Ex Upper TCV student dies two days after release from prison, TCHRD condemns death in detention cases

DHARAMSALA, Dec 6: A former student of Dharamsala-based Upper Tibetan Children’s School serving a 15-year prison term in the infamous Chushur prison near Lhasa city has died on Dec 5, two days after he was released from the prison, Tibetan Centre for Human Rights and Democracy (TCHRD), a rights group based in Dharamsala said today.

The incident, TCHRD said, confirmed criticisms from human rights groups that torture and inhumane treatment is a common practice in Chinese prisons in Tibet.

Tenzin Choedak or Tenchoe, 33 died within hours after he was admitted at Mentsekhang, the traditional Tibetan medical institute in Lhasa city.

An undated photo of Tenzin Choedak. Photo courtesy: TCHRD
An undated photo of Tenzin Choedak. Photo courtesy: TCHRD

After serving nearly six years of his 15-year prison term, when it became imminent that he would die from the injuries sustained from severe beatings and torture during police detention and interrogation, prison authorities released him to his family.

“Early in November, as Tenchoe’s condition deteriorated prison authorities took him to three different hospitals for treatment. After the doctors gave up hope of saving Tenchoe, he was released to his family. He died two days later despite his family’s efforts to save him,” TCHRD cited a reliable source as saying.

“Tenchoe was brought to one of the hospitals with his hands and legs heavily shackled. He was almost unrecognizable,” another source told TCHRD, quoting a local eyewitness.

“His physical condition had deteriorated and he had brain injury in addition to vomiting blood.”

The Intermediate People’s Court in Lhasa sentenced Tenchoe to 15 years’ prison term after the Lhasa City Public Security Bureau (PSB) detained him in April 2008 on the charge that he acted as one of the ringleaders for the March 2008 protest in Lhasa City. The court also imposed a fine of 10,000 Yuan in addition to the lengthy prison term.

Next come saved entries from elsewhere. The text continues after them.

Lemma create_loop_nodes (ts : list (list string * string))
    (seen : list (list string)) (w : world) :
  closed seen ts = true → Inv b base w →
  (∀ q, q ∈ seen → is_Some (files w !! (b ++ q))) →
  for_each ts (λ t, Command.create_folder_with_init (join base (t.1 ++ [t.2]))) w
  = create_all b base ts w.
Proof.
  unfold create_all. revert seen w.
  induction ts as [|[d n] ts IH]; intros seen w Hc HI Hseen; [done|].
  simpl in Hc. apply andb_prop in Hc as [[[Hd Hn]%andb_prop Hpar]%andb_prop Hc].
  rewrite !for_each_cons. cbn [fst snd].
  assert (is_Some (files w !! (b ++ d))) as Hbd.
  { apply orb_prop in Hpar as [->%bool_decide_eq_true|Hin%bool_decide_eq_true].
    - rewrite app_nil_r. by eapply stat_inv, HI.
    - by apply Hseen. }
  destruct HI as [Ht Hs].
  pose proof (stat_join_present _ _ _ _ d Ht Hs Hd Hbd) as Hsd.
  rewrite join_snoc.
  rewrite (create_folder_with_init_join2 w (join base d) n (b ++ d) Ht Hsd Hn).
  destruct (create_at_cases (b ++ d) n (join2 (join base d) n) w)
    as [(E & _ & Hthere)|[(Hdir & Habs & E)|(e & E & _)]]; rewrite E; [| |done].
  - apply (IH ((d ++ [n]) :: seen)); [done..|].
    intros q [->|Hq]%elem_of_cons; [by rewrite app_assoc | by apply Hseen].
  - apply (IH ((d ++ [n]) :: seen)); [done|by apply Inv_grown|].
    simpl. intros q [->|Hq]%elem_of_cons.
    + rewrite app_assoc. unfold grown.
      rewrite lookup_insert_ne; [|apply not_eq_sym, snoc_ne_self].
      by rewrite lookup_insert_eq.
    + apply (subseteq_is_Some (files w)); [by apply grown_subseteq | by apply Hseen].
Qed.

Lemma closed_targets : closed [] targets = true.
Proof. by vm_compute. Qed.

Lemma plain_default_files : forallb plain Command.default_files = true.
Proof. by vm_compute. Qed.

Lemma remove_all_Inv (ns : list string) (w w' : world) (r : result ()) :
  Inv b base w → remove_all b base ns w = (w', r) → Inv b base w'.
Proof.
  unfold remove_all. revert w. induction ns as [|n ns IH]; intros w HI E.
  - by injection E as <- <-.
  - rewrite for_each_cons in E.
    destruct (remove_at b n _ w) as [w1 [[]|e]] eqn:E1.
    + eapply IH; [|done]. by eapply remove_at_Inv.
    + injection E as <- <-. by eapply remove_at_Inv.
Qed.

(** The attempts of [handle], one loop. *)
Lemma attempts_flat (k : M unit) (w : world) :
  (Command.create_folder_structure base Command.structure ;;
   Command.create_folder_with_init (join base ["models"; "helper"; "enums"]) ;; k) w
  = (for_each targets
       (λ t, Command.create_folder_with_init (join base (t.1 ++ [t.2]))) ;; k) w.
Proof.
  rewrite !bind_unfold, create_folder_structure_flatten.
  unfold targets. rewrite for_each_app.
  destruct (for_each (flatten Command.structure) _ w) as [w1 [[]|e]]; [|done].
  rewrite for_each_cons. cbn [fst snd app]. rewrite bind_unfold.
  by destruct (Command.create_folder_with_init _ w1) as [w2 [[]|e]].
Qed.

(** The run of [handle] past the existence check is the run on the
    nodes below the node the base directory path names. *)
Lemma handle_nodes (app : string) (w : world) :
  join (cwd w) [app] = base →
  Inv b base w →
  Command.handle app w = scaffold_at b base app w.
Proof.
  intros Hb HI. unfold Command.handle, scaffold_at.
  rewrite bind_unfold. unfold Os.getcwd. cbv zeta. rewrite Hb.
  rewrite bind_unfold. unfold Os.path_exists at 1.
  rewrite (proj2 HI). cbn [negb].
  rewrite (bind_unfold (Command.remove_default_files base)).
  rewrite (bind_unfold (remove_all b base Command.default_files)).
  unfold Command.remove_default_files.
  rewrite (remove_loop_nodes _ w plain_default_files HI).
  destruct (remove_all b base Command.default_files w) as [w1 [[]|e]] eqn:E1; [|done].
  rewrite attempts_flat, !bind_unfold.
  rewrite (create_loop_nodes targets [] w1 closed_targets);
    [done|by eapply remove_all_Inv|by intros q ?%elem_of_nil].
Qed.

End simulation.

(* ================================================================== *)
(** * What the removal and creation loops do to the tree *)

Section loop_effects.
Import Posixpath Kernel Aux Nodes Plan.

Variables (b : list string) (base : string).

Lemma tree_not_dir_child (m : fs) (k : list string) (n : string) :
  tree m → m !! k ≠ Some Dir → m !! (k ++ [n]) = None.
Proof.
  intros Ht Hk. destruct (m !! (k ++ [n])) eqn:E; [|done].
  exfalso. apply Hk. eapply tree_parent; [done|]. by rewrite E.
Qed.
(** [train_model(train_dl, test_dl, model, criterion, N_epochs, print_freq,
    lr)]; returns the model object and the two dictionaries. *)
Definition train_model `{T : Torch} (train_dl test_dl : DataLoader (Image * Z))
    (criterion : Criterion) (N_epochs print_freq : Z) (lr : Q)
  : M (Net * gmap Z Q * gmap Z (Tensor Q)) :=
  set_mode Training;;
  to_device device;;
  n ← get_net;
  let optimizer := Adam (params n) lr in
  s ← for_each (train_epoch train_dl test_dl criterion N_epochs print_freq)
        (optimizer, ∅, ∅) (seqZ 0 N_epochs);
  let '(_, acc_dict, loss_dict) := s in
  model ← get_net;
  mret (model, acc_dict, loss_dict).

(** The driver up to the moment epoch [epoch] has run its training batches
    and is about to decide on validation: the set-up of [train_model], the
    epochs before [epoch], and the batch loop of [epoch]. *)
Definition train_until `{T : Torch} (train_dl test_dl : DataLoader (Image * Z))
    (criterion : Criterion) (N_epochs print_freq : Z) (lr : Q) (epoch : Z)
  : M unit :=
  set_mode Training;;
  to_device device;;
  n ← get_net;
  let optimizer := Adam (params n) lr in
  s ← for_each (train_epoch train_dl test_dl criterion N_epochs print_freq)
        (optimizer, ∅, ∅) (seqZ 0 epoch);
  let '(optimizer, _, _) := s in
  for_each (train_batch criterion) (optimizer, 0%Q, 0%Z) (batches train_dl);;
  mret tt.
(** * Qwen2 decoder layer and distributed sanity checks: a shallow embedding

    The development follows [src/nanotron/models/qwen.py] and
    [src/nanotron/sanity_checks.py].

    - [Attention]   : position-id remapping, the packed causal mask built by
                      [get_attention_mask], the call [CoreAttention.forward]
                      makes to the attention implementation, and the way the
                      decoder stack hands position ids from layer to layer.
    - [SanityChecks]: [assert_tensor_synced_across_pg] and
                      [after_tbi_sanity_checks], with exceptions and the log
                      made explicit.
    - [MoE]         : router, top-k, softmax, token dispatch, per-expert
                      feed-forward, scatter-add combination and the shared
                      expert of [Qwen2MoELayer], over the real numbers.

    Floating-point tensors of the forward pass are idealised as lists of real
    numbers; gradient buffers, where NaN and infinities matter, are lists of
    extended values. *)

From Stdlib Require Import String.
From Stdlib Require Import List ZArith Arith Bool Lia.
From Stdlib Require Import Sorting.Sorted.
From Stdlib Require Import QArith Qabs DecimalString.
From Stdlib Require Import Reals Lra.
From Stdlib Require Lqa.
From Stdlib Require Import Sorting.Permutation.
Import ListNotations.
Local Open Scope string_scope.
Local Open Scope list_scope.
Local Open Scope nat_scope.

(* ================================================================== *)
(** ** Generic list helpers *)
(* ================================================================== *)

(** [imap f l] is [[f 0 x0; f 1 x1; ...]]: a comprehension over
    [enumerate(l)]. *)
Definition imap {A B : Type} (f : nat -> A -> B) (l : list A) : list B :=
  map (fun p => f (fst p) (snd p)) (combine (seq 0 (length l)) l).

Lemma imap_length {A B} (f : nat -> A -> B) l : length (imap f l) = length l.
Proof.
  unfold imap. rewrite length_map, length_combine, length_seq. lia.
Qed.

Lemma combine_seq_nth {A} (l : list A) (s i : nat) (d : A) :
  i < length l ->
  nth i (combine (seq s (length l)) l) (s + i, d) = (s + i, nth i l d).
Proof.
  revert s i. induction l as [|x l IH]; intros s i Hi; simpl in *; [lia|].
  destruct i as [|i].
  - now rewrite Nat.add_0_r.
  - replace (s + S i) with (S s + i) by lia. apply IH. lia.
Qed.

Lemma imap_nth {A B} (f : nat -> A -> B) l i (d : A) (e : B) :
  i < length l -> nth i (imap f l) e = f i (nth i l d).
Proof.
  intros Hi. unfold imap.
  rewrite (nth_indep _ e (f (fst (0 + i, d)) (snd (0 + i, d)))).
  - rewrite (map_nth (fun p => f (fst p) (snd p))).
    rewrite combine_seq_nth by assumption. reflexivity.
  - rewrite length_map, length_combine, length_seq. lia.
Qed.

(* ================================================================== *)
(** ** Attention: position ids, packed causal mask, decoder stack *)
(* ================================================================== *)

Module Attention.

(** An integer tensor as [Qwen2Attention.forward] may receive it: the first
    layer gets [[batch_size, seq_length]], later layers get the flattened
    vector returned by the previous one. *)
Inductive IntTensor :=
| Tensor1d (v : list Z)
| Tensor2d (rows : list (list Z)).

(** [t.masked_fill(t == x, value)] *)
Definition masked_fill_eq (t : IntTensor) (x value : Z) : IntTensor :=
  let fill := map (fun p => if Z.eqb p x then value else p) in
  match t with
  | Tensor1d v => Tensor1d (fill v)
  | Tensor2d rows => Tensor2d (map fill rows)
  end.

(** [t.view(-1)] *)
Definition view_flat (t : IntTensor) : list Z :=
  match t with
  | Tensor1d v => v
  | Tensor2d rows => concat rows
  end.

(** The first two statements of [Qwen2Attention.forward]. *)
Definition remap_position_ids (position_ids : IntTensor) : list Z :=
  let position_ids := masked_fill_eq position_ids (-1) 0 in
  view_flat position_ids.

(** *** [get_attention_mask] *)

(** [torch.where(position_ids == 0)[0]], indices counted from [i]. *)
Fixpoint where_zero_from (i : nat) (position_ids : list Z) : list nat :=
  match position_ids with
  | [] => []
  | p :: rest =>
      if Z.eqb p 0 then i :: where_zero_from (S i) rest
      else where_zero_from (S i) rest
  end.

Definition where_zero (position_ids : list Z) : list nat :=
  where_zero_from 0 position_ids.

(** [torch.zeros(r, c)] and [torch.tril(torch.ones(d, d))]; entries are the
    floats 0.0 and 1.0, written as integers. *)
Definition zeros (r c : nat) : list (list Z) := repeat (repeat 0%Z c) r.

Definition tril_ones (d : nat) : list (list Z) :=
  map (fun r => map (fun c => if c <=? r then 1%Z else 0%Z) (seq 0 d)) (seq 0 d).

Definition entry (m : list (list Z)) (r c : nat) : Z := nth c (nth r m []) 0%Z.

(** [m[a:b, a:b] = blk] *)
Definition assign_block (m : list (list Z)) (a b : nat) (blk : list (list Z))
  : list (list Z) :=
  imap (fun r row =>
          if (a <=? r) && (r <? b)
          then imap (fun c x =>
                       if (a <=? c) && (c <? b) then entry blk (r - a) (c - a)
                       else x) row
          else row) m.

“During police detention and interrogation, Tenchoe was severely beaten and tortured. During interrogation, the police focused much of their attention on his father, Mr. Khedup, who had participated in political activities in Tibet for many years until he was compelled to flee Tibet for exile in India in 1993. The interrogators insisted that Tenchoe was working on the instigation of his father,” TCHRD quoted sources as saying.

Born in October 1981 to Khedup and Passang at Gyabum Gang village in northern part of Lhasa, Tenchoe escaped to India in 1990. He studied up to 10th standard at the Upper Tibetan Children’s Village School in Dharamsala in northern India before returning to Lhasa in 2005. Upon his return to Tibet, he joined a European NGO affiliated to the Red Cross and worked on environmental protection projects in Lhasa and Shigatse.

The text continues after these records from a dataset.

(** * movie_listing_api: comment forest, ratings and ownership policy

    A shallow embedding of [movie_app/models.py], [movie_app/schema.py],
    [movie_app/crud.py] and [movie_app/main.py].

    The relational store is a record of tables; a table is the list of
    its rows in the store's default order (insertion order), so that
    [OFFSET]/[LIMIT] and [first()] read as [skipn]/[firstn] and [find].
    Python integers are [Z].  An operation that commits takes the store
    and returns the new store next to its outcome; a raised exception is
    an outcome of its own.  Timestamps of users and comments are left
    out: no modelled operation reads them.  A Python [float] is a
    binary64 float, [PrimFloat.float]. *)

From Stdlib Require Import ZArith List String Bool Lia QArith Qabs Permutation.
From Stdlib Require Import Uint63 Floats.
Import ListNotations.
Open Scope Z_scope.

(** ** Outcomes *)

(** The exceptions the modelled code raises.  [RequestValidationError]
    is what the web framework raises when a request body is refused by
    its pydantic schema, before the endpoint body runs. *)
Inductive Exn : Type :=
| ValueError (msg : string)
| HTTPException (status_code : Z) (detail : string)
| RequestValidationError (msg : string).

Inductive Outcome (A : Type) : Type :=
| Return (a : A)
| Raise (e : Exn).
Arguments Return {A} a.
Arguments Raise {A} e.

(** The HTTP status a client sees: an [HTTPException] carries its own, a
    refused body is 422, any other exception that leaves an endpoint is
    500, a returned value is 200. *)
Definition status_of {A : Type} (o : Outcome A) : Z :=
  match o with
  | Return _ => 200
  | Raise (HTTPException s _) => s
  | Raise (RequestValidationError _) => 422
  | Raise (ValueError _) => 500
  end.

(** The failure kinds of the specification, read off the status code by
    the names [fastapi.status] gives them ([HTTP_404_NOT_FOUND],
    [HTTP_400_BAD_REQUEST], ...). *)
Inductive ErrorKind : Type :=
| NotFound | Forbidden | Unauthenticated | ValidationError | BadRequest
| ServerError | OtherError.

Definition error_kind (e : Exn) : ErrorKind :=
  match e with
  | RequestValidationError _ => ValidationError
  | ValueError _ => ServerError
  | HTTPException s _ =>
      if s =? 404 then NotFound
      else if s =? 403 then Forbidden
      else if s =? 401 then Unauthenticated
      else if s =? 422 then ValidationError
      else if s =? 400 then BadRequest
      else if s =? 500 then ServerError
      else OtherError
  end.

(** Python truthiness of the values the code tests with [if x:] or
    [x or y]. *)
Definition truthy_int (x : option Z) : bool :=
  match x with
  | Some n => negb (n =? 0)
  | None => false
  end.

Definition truthy_str (x : option string) : bool :=
  match x with
  | Some s => negb (String.eqb s EmptyString)
  | None => false
  end.

(** [x or y] on an optional string and on an optional date. *)
Definition or_str (x y : option string) : option string :=
  if truthy_str x then x else y.

Definition or_date (x y : option Z) : option Z :=
  match x with
  | Some _ => x
  | None => y
  end.

Definition opt_Z_eqb (x y : option Z) : bool :=
  match x, y with
  | Some a, Some b => a =? b
  | None, None => true
  | _, _ => false
  end.

Definition mem_id (x : Z) (l : list Z) : bool := existsb (Z.eqb x) l.

(** An integer as a float, the conversion a division in floats applies
    to an integer operand (faithful to it for integers below [2^63] in
    magnitude; a conversion is exact below [2^53]). *)
Definition float_of_int (z : Z) : float :=
  if z <? 0 then PrimFloat.opp (PrimFloat.of_uint63 (Uint63.of_Z (- z)))
  else PrimFloat.of_uint63 (Uint63.of_Z z).

(** ** models.py *)

Module User.
Record t : Type := mk {
  id : Z;
  first_name : string;
  last_name : string;
  phone_number : string;
  email : string;
  username : string;
  hashed_password : string
}.
End User.

Module Movie.
Record t : Type := mk {
  id : Z;
  title : string;
  description : option string;
  release_date : option Z;
  user_id : Z;
  created_at : Z;
  updated_at : Z
}.
End Movie.

Module Comment.
Record t : Type := mk {
  id : Z;
  comment_text : string;
  movie_id : Z;
  user_id : Z;
  parent_comment_id : option Z
}.
End Comment.

Module Rating.
Record t : Type := mk {
  id : Z;
  rating : Z;
  movie_id : Z;
  user_id : Z
}.
End Rating.

(** The store behind a [Session]. *)
Record DB : Type := mkDB {
  users : list User.t;
  movies : list Movie.t;
  comments : list Comment.t;
  ratings : list Rating.t
}.

Definition empty_db : DB := mkDB [] [] [] [].

(** The key an autoincrement primary key column gives a new row: one
    above every key of the table. *)
Definition next_id (ids : list Z) : Z := 1 + fold_right Z.max 0 ids.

TCHRD today condemned in the strongest terms the growing number of death in detention cases in Tibet and the failure of accountability on the part of the Chinese authorities to investigate these unnatural deaths.

“The death of Tibetan prisoners resulting from their treatment in detention shows efforts by prison authorities to cover up the deaths by releasing the prisoners, thus contributing to a culture of impunity where torture is allowed to flourish,” said Tsering Tsomo, the executive director of TCHRD.

Despite being one of the first member states of United Nations to sign the Convention Against Torture in 1986 and ratify in 1988, The People’s Republic of China (PRC) does not recognize the Committee Against Torture, which is responsible for ensuring the overall implementation of the rights granted by the Convention and also has the authority under article 20 of the Convention to investigate allegations of torture.

“By taking a reservation to article 20 of the Convention, China demonstrates the utter lack of accountability, thus showing irresponsibility as a member of the international community,” TCHRD said.

Months before the meeting of the Intergovernmental Expert Group on the United Nations Standard Minimum Rules for the Treatment of Prisoners (SMR) in January 2014 to consider proposed changes to SMR, the Chinese government opposed to requiring investigations of deaths that occur shortly after a prisoner is released. The January 2014 meeting of the Intergovernmental Expert Group on the SMR in Brazil was postponed indefinitely owing to political turmoil in the host country.

“China understood that including such a requirement would require the PRC to explicitly refuse to follow the rules or require the PRC to investigate the widespread mistreatment of prisoners that it refuses to acknowledge and attempts to hide from the world,” TCHRD said referring to China’s opposition to the revision of SMR.